Writing in the paper on Monday, the prime minister pledged to bring about a complete “transformation” that would release public services from “the grip of state control”.
“It will put in place principles that will signal the decisive end of the old-fashioned, top-down, take-what-you’re-given model,” David Cameron wrote.
No news outlet was more excited than the Daily Telegraph.
It’s just a pity it was launched as HSJ reported the NHS policy on any willing provider seemed to be grinding to a halt.
Other papers went big on accusations that ministers were “too close” to the drinks industry, thus damaging efforts to curb binge drinking.
This was after three eminent academics, including Professor Sir Ian Gilmore, former president of the Royal College of Physicians, voiced concerns in the Lancet.
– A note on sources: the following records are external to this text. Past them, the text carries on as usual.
(* ===== verification/Ntstatus.v ===== *)
(** * Error codes: [kernel/netsmb/smb_subr.c]

    The status codes of the servers (NTSTATUS, and the DOS, server and hardware
    error classes of SMB 1) and how the client turns them into errno values. *)

From S2P Require Import Prelude.
Import Errno.

(** ** Constants of [lib/smbclient/ntstatus.h] and [ntstatus.inc] *)

Module NT.
Definition STATUS_LOGON_TYPE_NOT_GRANTED := 0xc000015b.
Definition STATUS_NO_LOGON_SERVERS := 0xc000005e.
Definition STATUS_ACCESS_DENIED := 0xc0000022.
Definition STATUS_ACCESS_VIOLATION := 0xc0000005.
Definition STATUS_PRIVILEGE_NOT_HELD := 0xc0000061.
Definition STATUS_ACCOUNT_DISABLED := 0xc0000072.
Definition STATUS_ACCOUNT_RESTRICTION := 0xc000006e.
Definition STATUS_LOGIN_TIME_RESTRICTION := 0xc0000247.
Definition STATUS_ACCOUNT_LOCKED_OUT := 0xc0000234.
Definition STATUS_INVALID_ACCOUNT_NAME := 0xc0000062.
Definition STATUS_PWD_TOO_SHORT := 0xc000025a.
Definition STATUS_PWD_TOO_RECENT := 0xc000025b.
Definition STATUS_PWD_HISTORY_CONFLICT := 0xc000025c.
Definition STATUS_ACCOUNT_EXPIRED := 0xc0000193.
Definition STATUS_PASSWORD_EXPIRED := 0xc0000071.
Definition STATUS_PASSWORD_RESTRICTION := 0xc000006c.
Definition STATUS_PASSWORD_MUST_CHANGE := 0xc0000224.
Definition STATUS_INVALID_LOGON_HOURS := 0xc000006f.
Definition STATUS_ADDRESS_ALREADY_EXISTS := 0xc000020a.
Definition STATUS_BAD_NETWORK_NAME := 0xc00000cc.
Definition STATUS_NETWORK_NAME_DELETED := 0xc00000c9.
Definition STATUS_DUPLICATE_NAME := 0xc00000bd.
Definition STATUS_BAD_NETWORK_PATH := 0xc00000be.
Definition STATUS_BUFFER_TOO_SMALL := 0xc0000023.
Definition STATUS_INVALID_BUFFER_SIZE := 0xc0000206.
Definition STATUS_CONFLICTING_ADDRESSES := 0xc0000018.
Definition STATUS_CONNECTION_ABORTED := 0xc0000241.
Definition STATUS_CONNECTION_DISCONNECTED := 0xc000020c.
Definition STATUS_CONNECTION_REFUSED := 0xc0000236.
Definition STATUS_CONNECTION_RESET := 0xc000020d.
Definition STATUS_DEVICE_DOES_NOT_EXIST := 0xc00000c0.
Definition STATUS_DEVICE_PROTOCOL_ERROR := 0xc0000186.
Definition STATUS_DIRECTORY_NOT_EMPTY := 0xc0000101.
Definition STATUS_DISK_FULL := 0xc000007f.
Definition STATUS_DLL_NOT_FOUND := 0xc0000135.
Definition STATUS_END_OF_FILE := 0xc0000011.
Definition STATUS_FILE_IS_A_DIRECTORY := 0xc00000ba.
Definition STATUS_FILE_LOCK_CONFLICT := 0xc0000054.
Definition STATUS_LOCK_NOT_GRANTED := 0xc0000055.
Definition STATUS_FLOAT_INEXACT_RESULT := 0xc000008f.
Definition STATUS_FLOAT_OVERFLOW := 0xc0000091.
Definition STATUS_FLOAT_UNDERFLOW := 0xc0000093.
Definition STATUS_HOST_UNREACHABLE := 0xc000023d.
Definition STATUS_ILL_FORMED_PASSWORD := 0xc000006b.
Definition STATUS_INTEGER_OVERFLOW := 0xc0000095.
Definition STATUS_FILE_CLOSED := 0xc0000128.
Definition STATUS_INVALID_HANDLE := 0xc0000008.
Definition STATUS_INVALID_PARAMETER := 0xc000000d.
Definition STATUS_INVALID_PIPE_STATE := 0xc00000ad.
Definition STATUS_INVALID_WORKSTATION := 0xc0000070.
Definition STATUS_IN_PAGE_ERROR := 0xc0000006.
Definition STATUS_IO_TIMEOUT := 0xc00000b5.
Definition STATUS_IP_ADDRESS_CONFLICT1 := 0xc0000254.
Definition STATUS_IP_ADDRESS_CONFLICT2 := 0xc0000255.
Definition STATUS_LICENSE_QUOTA_EXCEEDED := 0xc0000259.
Definition STATUS_LOGON_FAILURE := 0xc000006d.
Definition STATUS_MEDIA_WRITE_PROTECTED := 0xc00000a2.
Definition STATUS_MEMORY_NOT_ALLOCATED := 0xc00000a0.
Definition STATUS_NAME_TOO_LONG := 0xc0000106.
Definition STATUS_NETWORK_ACCESS_DENIED := 0xc00000ca.
Definition STATUS_NETWORK_BUSY := 0xc00000bf.
Definition STATUS_NETWORK_UNREACHABLE := 0xc000023c.
Definition STATUS_NET_WRITE_FAULT := 0xc00000d2.
Definition STATUS_NONEXISTENT_SECTOR := 0xc0000015.
Definition STATUS_NOT_A_DIRECTORY := 0xc0000103.
Definition STATUS_NOT_FOUND := 0xc0000225.
Definition STATUS_NOT_IMPLEMENTED := 0xc0000002.
Definition STATUS_NOT_MAPPED_VIEW := 0xc0000019.
Definition STATUS_NOT_SUPPORTED := 0xc00000bb.
Definition STATUS_NO_MEDIA := 0xc0000178.
Definition STATUS_IO_DEVICE_ERROR := 0xc0000185.
Definition STATUS_NO_MEDIA_IN_DEVICE := 0xc0000013.
Definition STATUS_NO_MEMORY := 0xc0000017.
Definition STATUS_NO_SUCH_DEVICE := 0xc000000e.
Definition STATUS_NO_SUCH_FILE := 0xc000000f.
Definition STATUS_OBJECT_NAME_COLLISION := 0xc0000035.
Definition STATUS_OBJECT_NAME_NOT_FOUND := 0xc0000034.
Definition STATUS_OBJECT_PATH_INVALID := 0xc0000039.
Definition STATUS_OBJECT_PATH_NOT_FOUND := 0xc000003a.
Definition STATUS_PAGEFILE_QUOTA := 0xc0000007.
Definition STATUS_PATH_NOT_COVERED := 0xc0000257.
Definition STATUS_NOT_A_REPARSE_POINT := 0xc0000275.
Definition STATUS_IO_REPARSE_TAG_MISMATCH := 0xc0000277.
Definition STATUS_IO_REPARSE_DATA_INVALID := 0xc0000278.
Definition STATUS_IO_REPARSE_TAG_NOT_HANDLED := 0xc0000279.
Definition STATUS_REPARSE_POINT_NOT_RESOLVED := 0xc0000280.
Definition STATUS_PIPE_BROKEN := 0xc000014b.
Definition STATUS_PIPE_BUSY := 0xc00000ae.
Definition STATUS_PIPE_CONNECTED := 0xc00000b2.
Definition STATUS_PIPE_DISCONNECTED := 0xc00000b0.
Definition STATUS_SMB_BAD_TID := 0xc0002005.
Definition STATUS_INSUFFICIENT_RESOURCES := 0xc000009a.
Definition STATUS_INSUFF_SERVER_RESOURCES := 0xc0000205.
Definition STATUS_PIPE_NOT_AVAILABLE := 0xc00000ac.
Definition STATUS_PORT_CONNECTION_REFUSED := 0xc0000041.
Definition STATUS_PORT_MESSAGE_TOO_LONG := 0xc000002f.
Definition STATUS_PORT_UNREACHABLE := 0xc000023f.
Definition STATUS_PROTOCOL_UNREACHABLE := 0xc000023e.
Definition STATUS_QUOTA_EXCEEDED := 0xc0000044.
Definition STATUS_REGISTRY_QUOTA_LIMIT := 0xc0000256.
Definition STATUS_REMOTE_DISCONNECT := 0xc000013c.
Definition STATUS_REMOTE_NOT_LISTENING := 0xc00000bc.
Definition STATUS_REQUEST_NOT_ACCEPTED := 0xc00000d0.
Definition STATUS_RETRY := 0xc000022d.
Definition STATUS_SHARING_VIOLATION := 0xc0000043.
Definition STATUS_TIMER_NOT_CANCELED := 0xc000000c.
Definition STATUS_TOO_MANY_LINKS := 0xc0000265.
Definition STATUS_TOO_MANY_OPENED_FILES := 0xc000011f.
Definition STATUS_UNABLE_TO_FREE_VM := 0xc000001a.
Definition STATUS_UNSUCCESSFUL := 0xc0000001.
Definition STATUS_WRONG_PASSWORD := 0xc000006a.
Definition STATUS_DELETE_PENDING := 0xc0000056.
Definition STATUS_OBJECT_NAME_INVALID := 0xc0000033.
Definition STATUS_CANNOT_DELETE := 0xc0000121.
Definition STATUS_RANGE_NOT_LOCKED := 0xc000007e.
Definition STATUS_INVALID_LEVEL := 0xc0000148.
Definition STATUS_MORE_PROCESSING_REQUIRED := 0xc0000016.
Definition STATUS_CANCELLED := 0xc0000120.
Definition STATUS_INVALID_INFO_CLASS := 0xc0000003.
Definition STATUS_INFO_LENGTH_MISMATCH := 0xc0000004.
Definition STATUS_INVALID_DEVICE_REQUEST := 0xc0000010.
Definition STATUS_WRONG_VOLUME := 0xc0000012.
Definition STATUS_UNRECOGNIZED_MEDIA := 0xc0000014.
Definition STATUS_INVALID_SYSTEM_SERVICE := 0xc000001c.
Definition STATUS_INVALID_LOCK_SEQUENCE := 0xc000001e.
Definition STATUS_ALREADY_COMMITTED := 0xc0000021.
Definition STATUS_OBJECT_TYPE_MISMATCH := 0xc0000024.
Definition STATUS_NOT_LOCKED := 0xc000002a.
Definition STATUS_INVALID_PARAMETER_MIX := 0xc0000030.
Definition STATUS_PORT_DISCONNECTED := 0xc0000037.
Definition STATUS_INVALID_PORT_HANDLE := 0xc0000042.
Definition STATUS_OBJECT_PATH_SYNTAX_BAD := 0xc000003b.
Definition STATUS_EAS_NOT_SUPPORTED := 0xc000004f.
Definition STATUS_EA_TOO_LARGE := 0xc0000050.
Definition STATUS_NONEXISTENT_EA_ENTRY := 0xc0000051.
Definition STATUS_NO_EAS_ON_FILE := 0xc0000052.
Definition STATUS_NO_SUCH_LOGON_SESSION := 0xc000005f.
Definition STATUS_USER_EXISTS := 0xc0000063.
Definition STATUS_NO_SUCH_USER := 0xc0000064.
Definition STATUS_USER_SESSION_DELETED := 0xc0000203.
Definition STATUS_FILE_INVALID := 0xc0000098.
Definition STATUS_DFS_EXIT_PATH_FOUND := 0xc000009b.
Definition STATUS_DEVICE_DATA_ERROR := 0xc000009c.
Definition STATUS_DEVICE_NOT_READY := 0xc00000a3.
Definition STATUS_ILLEGAL_FUNCTION := 0xc00000af.
Definition STATUS_FILE_RENAMED := 0xc00000d5.
Definition STATUS_FILE_DELETED := 0xc0000123.
Definition STATUS_NO_TRUST_LSA_SECRET := 0xc000018a.
Definition STATUS_NO_TRUST_SAM_ACCOUNT := 0xc000018b.
Definition STATUS_TRUSTED_DOMAIN_FAILURE := 0xc000018c.
Definition STATUS_TRUSTED_RELATIONSHIP_FAILURE := 0xc000018d.
Definition STATUS_NOT_SAME_DEVICE := 0xc00000d4.
Definition STATUS_SMB_BAD_CLUSTER_DIALECT := 0xc05d0001.
Definition STATUS_DATA_ERROR := 0xc000003e.
Definition STATUS_NO_MORE_FILES := 0x80000006.
Definition STATUS_SMB_BAD_COMMAND := 0xc0002016.
Definition STATUS_TOO_MANY_NAMES := 0xc00000cd.
Definition STATUS_PIPE_CLOSING := 0xc00000b1.
Definition STATUS_NOTIFY_ENUM_DIR := 0x0000010c.
Definition STATUS_NETLOGON_NOT_STARTED := 0xc0000192.
Definition STATUS_BAD_DEVICE_TYPE := 0xc00000cb.
Definition STATUS_PRINT_QUEUE_FULL := 0xc00000c6.
Definition STATUS_NO_SPOOL_SPACE := 0xc00000c7.
Definition STATUS_PRINT_CANCELLED := 0xc00000c8.
Definition STATUS_UNEXPECTED_NETWORK_ERROR := 0xc00000c4.
Definition STATUS_TOO_MANY_SESSIONS := 0xc00000ce.
Definition STATUS_SMB_BAD_UID := 0x005b0002.
Definition STATUS_SMB_USE_STANDARD := 0xc00020fb.
Definition STATUS_INVALID_DEVICE_STATE := 0xc0000184.
Definition STATUS_DISK_CORRUPT_ERROR := 0xc0000032.
Definition STATUS_DEVICE_PAPER_EMPTY := 0x8000000e.
Definition STATUS_SUCCESS := 0x00000000.
Definition STATUS_NOTIFY_CLEANUP := 0x0000010b.
Definition STATUS_BUFFER_OVERFLOW := 0x80000005.
Definition STATUS_STOPPED_ON_SYMLINK := 0x8000002d.
Definition STATUS_NETWORK_SESSION_EXPIRED := 0xc000035c.
End NT.
Import NT.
The Times highlighted fears that “budget cuts and rushed reforms could lead to an exodus of public health experts and the loss of funding for crucial programmes”.
Meanwhile hospital food was under fire yet again thanks to Channel 4’s Dispatches programme in which TV chef Loyd Grossman revealed why he walked out on an initiative designed to replace unappetising fare with restaurant quality meals.
“Someone at the top has got to take the issue of food seriously or else patients will continue to suffer unnecessarily,” he told the makers of The Truth About Hospital Food.
And he was not the only celebrity making headlines by critiquing health services.
TV presenter Kirstie Allsopp launched an attack on natural childbirth “zealots” via Twitter. “Not talking C-sections during a childbirth course is like not talking Shakespeare during an English literature course,” she said in a heated online exchange with National Childbirth Trust chief executive Belinda Phipps.